Several factors can influence how optimistic — or confident — small businesses feel. For example, the Tax Cuts and Jobs Act, passed in December 2017, most likely had some impact on the optimism business owners reported in January.

As CNBC reported, nearly half of all businesses surveyed currently expect the change in tax law to have a positive effect on their activities. In simple words, that means they are expecting to pay fewer taxes in 2018 than in years past.

What does paying fewer taxes mean for businesses? Another CNBC survey revealed that more than half of small businesses believed that a lower tax bill would allow them to create more jobs and would help to stimulate economic growth.

What Happens When Small Business Confidence is Up?
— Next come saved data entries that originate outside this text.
Lemma resolve_levels_spec state district block village (st : @service_state World) :
  Py.truthy_str state = true ->
  if state_resolves client state st then
    exists st' lv,
      resolve_levels py_str client state district block village st = (st', Ok lv)
      /\ walk_outcome district block village st st' lv
  else
    exists st',
      resolve_levels py_str client state district block village st
      = (st', Raise (ValueError ("State '" +:+ state +:+ "' not found.")))
      /\ notes st' = []
      /\ exists qs, queries st' = queries st ++ qs
                   /\ Forall (fun r => request_layer_url r ∈ aoi_urls) qs.
Proof.
  intros Hstate. unfold state_resolves.
  destruct (_resolve_feature_spec "state" (Some state) ∅ (reset_notes st))
    as (st1 & o & Hrun & Hnotes1 & Hq1).
  rewrite Hrun. cbn [snd].
  assert (Hhead : forall k : option (@Feature Geometry) -> M (@service_state World) (@levels Geometry),
            (set_notes [] ;;; o' <- _resolve_feature client "state" (Some state) ∅ ;; k o') st
            = k o st1).
  { intros k. unfold bind at 1. unfold set_notes at 1, modify at 1. fold (reset_notes st).
    unfold bind at 1. by rewrite Hrun. }
  unfold resolve_levels. rewrite Hhead. clear Hhead.
  change (AOI_LAYERS !! "state") with (Some state_layer) in Hq1. destruct Hq1 as [w1 Hq1].
  assert (Hfail : exists qs, queries st1 = queries st ++ qs
                   /\ Forall (fun r => request_layer_url r ∈ aoi_urls) qs).
  { eexists. split; [exact Hq1|]. constructor; [|constructor]. in_list. }
  destruct o as [sf|]; cbn [truthy_feature_opt]; [|by eexists].
  destruct (truthy_feature sf) eqn:Hsf; cbn [negb]; [|by eexists].
  clear Hfail.
  destruct (_update_context_state sf state ∅ st1 Hstate) as (ctx1 & Hup & Hs1 & Hd1 & Hb1 & Hv1).
  unfold bind at 1. rewrite Hup.
  destruct (resolve_level_configured "district" district_layer district
              (district_not_found district)
              "District layer not configured; using state boundary." ctx1 st1)
    as (st2 & df & ctx2 & Hrun2 & Hn2 & (qs2 & Hq2 & Hu2 & _) & Hdt & _ & Hl2);
    [done|unfold aoi_urls; in_list|apply updates_own_label_district|].
  unfold bind at 1. rewrite Hrun2. cbn [fst snd].
  destruct (resolve_level_unconfigured "block" block (block_not_found block)
              "Block layer not configured; skipping." ctx2 st2)
    as (st3 & Hrun3 & Hn3 & (qs3 & Hq3 & Hu3 & _) & _ & _ & Hl3); [done|].
  unfold bind at 1. rewrite Hrun3. cbn [fst snd].
  destruct (resolve_level_configured "village" village_layer village
              (village_not_found village)
              "Village layer not configured; skipping." ctx2 st3)
    as (st4 & vf & ctx4 & Hrun4 & Hn4 & (qs4 & Hq4 & Hu4 & _) & Hvt & _ & Hl4);
    [done|unfold aoi_urls; in_list|apply updates_own_label_village|].
  unfold bind at 1. rewrite Hrun4. cbn [fst snd]. unfold ret.
  eexists _, _. split; [reflexivity|].
  unfold walk_outcome, walk_notes. cbn [state_feature district_feature block_feature
    village_feature final_context truthy_feature_opt].
  split_and!; try done.
  - rewrite Hn4, Hn3, Hn2, Hnotes1. simpl. by rewrite <- !app_assoc.
  - exists ([QueryByWhere (url state_layer) w1 [("outFields", "*")]] ++ qs2 ++ qs3 ++ qs4).
    split.
    + rewrite Hq4, Hq3, Hq2, Hq1. simpl. by rewrite <- !app_assoc.
    + repeat apply Forall_urls_app; try done.
      constructor; [|constructor]. unfold aoi_urls. in_list.
  - intros H. by apply Hdt.
  - intros H. by apply Hvt.
  - pose proof (Hl4 "state_name" ltac:(in_list)) as H4.
    pose proof (Hl2 "state_name" ltac:(in_list)) as H2.
    cbn in H4, H2. unfold label_set in *. rewrite H4, H2. exact Hs1.
  - pose proof (Hl4 "district_name" ltac:(in_list)) as H4.
    pose proof (Hl2 "district_name" ltac:(in_list)) as H2.
    cbn in H4, H2. destruct (truthy_feature_opt df).
    + unfold label_set in *. by rewrite H4.
    + rewrite H4, H2, Hd1. apply lookup_empty.
  - pose proof (Hl4 "block_name" ltac:(in_list)) as H4.
    pose proof (Hl2 "block_name" ltac:(in_list)) as H2.
    cbn in H4, H2. rewrite H4, H2, Hb1. apply lookup_empty.
  - pose proof (Hl4 "village_name" ltac:(in_list)) as H4.
    pose proof (Hl2 "village_name" ltac:(in_list)) as H2.
    cbn in H4, H2. destruct (truthy_feature_opt vf).
    + done.
    + rewrite H4, H2, Hv1. apply lookup_empty.
Qed.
Typically, an increase in small business confidence is good news all around, it’s also often related to ‘animal spirits in investing’ which just means the human emotions that drive consumer confidence. To give you a sense of the massive difference between high and low business confidence, let’s first take a look at what happens when business confidence drops.

Travel back in time about a decade to the height of the recession. Things were a mess. Companies were laying off employees; people were staying home and watching their wallets and bank accounts like a hawk. Small businesses who saw a decline in customers weren’t able to pay their debts or obligations and often went bankrupt.

It might be an understatement to say that business confidence was low during the recession. It’s also worth noting that it doesn’t take a recession for business confidence to drop. Business confidence can fall when people feel more inclined to save their money rather than spend it or when a company has to put the brakes on hiring people, even if it doesn’t lay anyone off.

Now let’s focus on the positive. When business confidence is up, it usually means good things for everyone connected with that business.

Take jobs. According to the January 2018 NFIB survey, 20 percent of small businesses planned to increase employment. That means more opportunities for more people, and also that national unemployment rates can drop.

Businesses don’t just make more jobs when confidence is high. They also tend to make those jobs better. That means higher salaries for employees as well as better benefits, such as 401ks for employers, more paid time off, and better healthcare options.

Another benefit of increased business confidence is that smaller businesses are likely to put more effort into growing and expanding. The January 2018 NFIB survey found that 32 percent of small business owners thought that “now is a good time to expand.” The number of businesses looking favorably at expansion jumped by 5 percent from December 2017.

Can There Be Too Much Optimism?

Although a high rate small business confidence is often looked at as a good thing, it’s worth noting that there’s such a thing as too much. Remember that there tend to be cycles in business — what goes up usually comes down.

One thing that can determine how quickly (or not) confidence falls is how high it climbs, to begin with. If business owners get too confident, so that their expectations exceed reality when it comes to growth, jobs and other positive signs of change, they can come crashing back down. When that happens, it’s just a matter of time before the winds of change push confidence back up.